SUPPLIED ENTRIES
(* ===== verification/RangePrefetch.v ===== *)
(** * Range hints (src/src/disk/web/range-prefetch.js)

    [matchingRanges] validates the ranges of a load profile; the class
    [RangePrefetchOrder] orders the 64 KiB units to download: it follows the
    range of the latest demand and skips the resident units. *)
From S2P Require Import Prelude JsValue.

Definition RANGE_SLOTS : Z := 32.
Definition UNIT : Z := 65536.

Definition range : Type := Z * Z.

(** ** Validation *)

(** One entry of [profile.ranges]: [None] is the early [return undefined],
    [Some None] the [continue] of an empty slot. *)
Definition check_range (units : Z) (r : jsval) : option (option range) :=
  match r with
  | JNull => Some None
  | JArr [a; b] =>
      match as_safe_integer a, as_safe_integer b with
      | Some a, Some b =>
          if (a <? 0) || (b <? a) || (units <=? b) then None else Some (Some (a, b))
      | _, _ => None
      end
  | _ => None
  end.

Fixpoint collect_ranges (units : Z) (l : list jsval) : option (list range) :=
  match l with
  | [] => Some []
  | r :: l =>
      match check_range units r with
      | None => None
      | Some o =>
          rs ← collect_ranges units l;
          Some (match o with Some r => r :: rs | None => rs end)
      end
  end.

(** [sorted.some((r,i)=>i && sorted[i-1][1]>=r[0])]. *)
Fixpoint some_overlap (sorted : list range) : bool :=
  match sorted with
  | r1 :: ((r2 :: _) as l) => (r2.1 <=? r1.2) || some_overlap l
  | _ => false
  end.

Definition profile_header_ok (profile infoHash : jsval) : bool :=
  match infoHash with
  | JStr h =>
      negb (bool_decide (h = ""%string)) && truthy profile &&
      is_int (get profile "version") 1 && is_str (get profile "infoHash") h &&
      is_int (get profile "unitBytes") UNIT
  | _ => false
  end.

Definition matchingRanges (profile infoHash : jsval) (units : Z) :
    option (list range) :=
  if negb (profile_header_ok profile infoHash) then None else
  match get profile "ranges" with
  | JArr l =>
      if negb (Z.of_nat (length l) =? RANGE_SLOTS) then None else
      ranges ← collect_ranges units l;
      if some_overlap (sort_on fst ranges) then None else Some ranges
  | _ => None
  end.

(** ** The prefetch order *)
Record order := Order {
  ranges : list range;
  coverage : list bool;   (** the shared [Uint8Array] of resident units *)
  seen : list bool;
  active : nat;
  cursor : Z
}.

(** Reading past the end of a typed array gives [undefined], which is falsy. *)
Definition bit (l : list bool) (i : Z) : bool :=
  if i <? 0 then false else default false (l !! Z.to_nat i).

Definition new_order (ranges : list range) (coverage : list bool) : order :=
  Order ranges coverage (replicate (length coverage) false) 0
    (match ranges with [] => 0 | r :: _ => r.1 end).

(** The cursor left behind by [unit] in the range [(start,end)]. *)
Definition advance (r : range) (unit : Z) : Z :=
  if unit =? r.2 then r.1 else unit + 1.

Definition in_range (unit : Z) (r : range) : bool :=
  (r.1 <=? unit) && (unit <=? r.2).

(** [ranges.findIndex(([start,end])=>unit>=start && unit<=end)]. *)
Fixpoint find_range (rs : list range) (unit : Z) (index : nat) : option (nat * range) :=
  match rs with
  | [] => None
  | r :: rs => if in_range unit r then Some (index, r) else find_range rs unit (S index)
  end.

Definition observe_unit (o : order) (unit : Z) : order :=
  if bit (seen o) unit then o else
  let seen' := <[Z.to_nat unit := true]> (seen o) in
  match find_range (ranges o) unit 0 with
  | None => Order (ranges o) (coverage o) seen' (active o) (cursor o)
  | Some (index, r) => Order (ranges o) (coverage o) seen' index (advance r unit)
  end.

(** [observe] is called for guest reads: [offset] and [length] are not negative. *)
Definition observe (o : order) (offset length_ : Z) : order :=
  let first := offset / UNIT in
  let last := Z.min (Z.of_nat (length (seen o)) - 1) ((offset + length_ - 1) / UNIT) in
  foldl observe_unit o (zrange first (Z.to_nat (last - first + 1))).

(** The inner [for] of [scan]: the first uncovered unit met from [cursor],
    wrapping around at the end of the range. *)
Fixpoint scan_loop (cov : list bool) (r : range) (cursor : Z) (n : Z) (todo : nat) :
    option Z :=
  match todo with
  | O => None
  | S todo =>
      let unit := r.1 + (cursor - r.1 + n) mod (r.2 - r.1 + 1) in
      if bit cov unit then scan_loop cov r cursor (n + 1) todo else Some unit
  end.

Definition scan (o : order) (index : nat) (cursor : Z) : option (Z * order) :=
  match ranges o !! index with
  | None => None
  | Some r =>
      unit ← scan_loop (coverage o) r cursor 0 (Z.to_nat (r.2 - r.1 + 1));
      Some (unit, Order (ranges o) (coverage o) (seen o) index (advance r unit))
  end.

(** The loop over all ranges, in order of first use. *)
Fixpoint scan_all (o : order) (rs : list range) (index : nat) : option (Z * order) :=
  match rs with
  | [] => None
  | r :: rs =>
      match scan o index r.1 with
      | Some res => Some res
      | None => scan_all o rs (S index)
      end
  end.

(** [next]: [None] is the result [-1]. *)
Definition next (o : order) : option (Z * order) :=
  match (if bool_decide (ranges o = []) then None else scan o (active o) (cursor o)) with
  | Some res => Some res
  | None => scan_all o (ranges o) 0
  end.

(** The transport downloads [unit] and sets its byte of [coverage]. *)
Definition mark (o : order) (unit : Z) : order :=
  Order (ranges o) (<[Z.to_nat unit := true]> (coverage o)) (seen o) (active o) (cursor o).

(** The consumer's loop: ask for a unit, download it, repeat. *)
Fixpoint drain (fuel : nat) (o : order) : list Z * order :=
  match fuel with
  | O => ([], o)
  | S fuel =>
      match next o with
      | None => ([], o)
      | Some (unit, o') =>
          let '(l, o'') := drain fuel (mark o' unit) in (unit :: l, o'')
      end
  end.

Definition range_units (r : range) : list Z := zrange r.1 (Z.to_nat (r.2 - r.1 + 1)).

WHAT TO PRODUCE
Using the data above, transcribe the lines that run from the line with "(r.1 <=? unit) && (unit <=? r.2)." to the line with "(** [observe] is", both ends kept, and output nothing else.

ANSWER
  (r.1 <=? unit) && (unit <=? r.2).

(** [ranges.findIndex(([start,end])=>unit>=start && unit<=end)]. *)
Fixpoint find_range (rs : list range) (unit : Z) (index : nat) : option (nat * range) :=
  match rs with
  | [] => None
  | r :: rs => if in_range unit r then Some (index, r) else find_range rs unit (S index)
  end.

Definition observe_unit (o : order) (unit : Z) : order :=
  if bit (seen o) unit then o else
  let seen' := <[Z.to_nat unit := true]> (seen o) in
  match find_range (ranges o) unit 0 with
  | None => Order (ranges o) (coverage o) seen' (active o) (cursor o)
  | Some (index, r) => Order (ranges o) (coverage o) seen' index (advance r unit)
  end.

(** [observe] is called for guest reads: [offset] and [length] are not negative. *)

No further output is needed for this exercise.